**TASK DIRECTIONS**.
Go through the data line by line from the top, retyping each exactly, and end with the line that contains "(interval <= 0 ->".

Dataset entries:
┄┄┄┄┄┄┄┄┄┄┄┄┄┄┄┄┄┄┄┄

(** X11. The edges of the parameters.  With an interval of zero or less
    the rate is infinite and every request passes, whatever limit and
    burst; with a positive interval and a burst of zero or less every
    request is refused, however long the client waits. *)
Theorem RateLimiter_edges interval L B delays r st0 :
  wireFresh st0 ->
  (interval <= 0 ->
   exists st',
     (mw <- RateLimiter interval L B ;;
      serveEach delays (AddMiddlewares (HandlerFunc []) [mw]) r) st0
     = Returned (repeat (Some StatusOK) (length delays)) st')
  /\ (0 < interval -> B <= 0 ->
      exists st',
        (mw <- RateLimiter interval L B ;;
         serveEach delays (AddMiddlewares (HandlerFunc []) [mw]) r) st0
        = Returned (repeat (Some StatusTooManyRequests) (length delays)) st').
Proof.
  intros Hf. split.
  - intros Hi. unfold bind. rewrite RateLimiter_built.
    unfold Every. assert ((interval <=? 0) = true) as -> by lia.
    eapply (serveEach_constant (length (limiters st0)) r
              (fun lim => limit lim = Inf) true).
    + intros lim now Hl. unfold reserveN. rewrite Hl. auto.
    + apply fresh_lookup.
    + reflexivity.
    + intros c call Hin. apply (Hf c call Hin).
  - intros Hi HB. unfold bind. rewrite RateLimiter_built.
    unfold Every. assert ((interval <=? 0) = false) as -> by lia.
    eapply (serveEach_constant (length (limiters st0)) r
              (fun lim => limit lim = EveryNs interval /\ burst lim = B) false).
    + intros lim now [Hl Hb]. unfold reserveN. rewrite Hl, Hb.
      destruct (advance lim now) as [l t].
      assert ((1 <=? B) = false) as -> by lia. simpl. auto.
    + apply fresh_lookup.
    + unfold SetBurstAt. destruct (advance _ _). split; reflexivity.
    + intros c call Hin. apply (Hf c call Hin).
Qed.

Lemma RateLimiter_edges_witness :
  wireFresh emptyWorld
  /\ 0 <= 0
  /\ exists st',
       (mw <- RateLimiter 0 1 1 ;;
        serveEach [0; 0; 0] (AddMiddlewares (HandlerFunc []) [mw]) anyRequest)
         emptyWorld
       = Returned (repeat (Some StatusOK) (length [0; 0; 0])) st'.
Proof.
  split; [apply wireFresh_empty|]. split; [lia|].
  destruct (RateLimiter_edges 0 1 1 [0; 0; 0] anyRequest emptyWorld wireFresh_empty)
    as [H _].
  apply H. lia.
Defined.

End RateBoundFacts.

Module CounterFacts.
Import Middleware WriterFacts LimiterFacts BodyFacts.

(** ** Prometheus around a handler *)








End CounterFacts.

Module ShutdownFacts.
Import Server ServerFacts.

Section Liveness.

Variable server : Server.
Variable waitTime : Z.
Variable logger : ShutdownLogger.

Local Abbreviation step := (step server waitTime logger).
Local Abbreviation exec := (exec server waitTime logger).
Local Abbreviation shape := (shape server waitTime logger).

┄┄┄┄┄┄┄┄┄┄┄┄┄┄┄┄┄┄┄┄

**RESULT OF THIS EXERCISE**.
(** X11. The edges of the parameters.  With an interval of zero or less
    the rate is infinite and every request passes, whatever limit and
    burst; with a positive interval and a burst of zero or less every
    request is refused, however long the client waits. *)
Theorem RateLimiter_edges interval L B delays r st0 :
  wireFresh st0 ->
  (interval <= 0 ->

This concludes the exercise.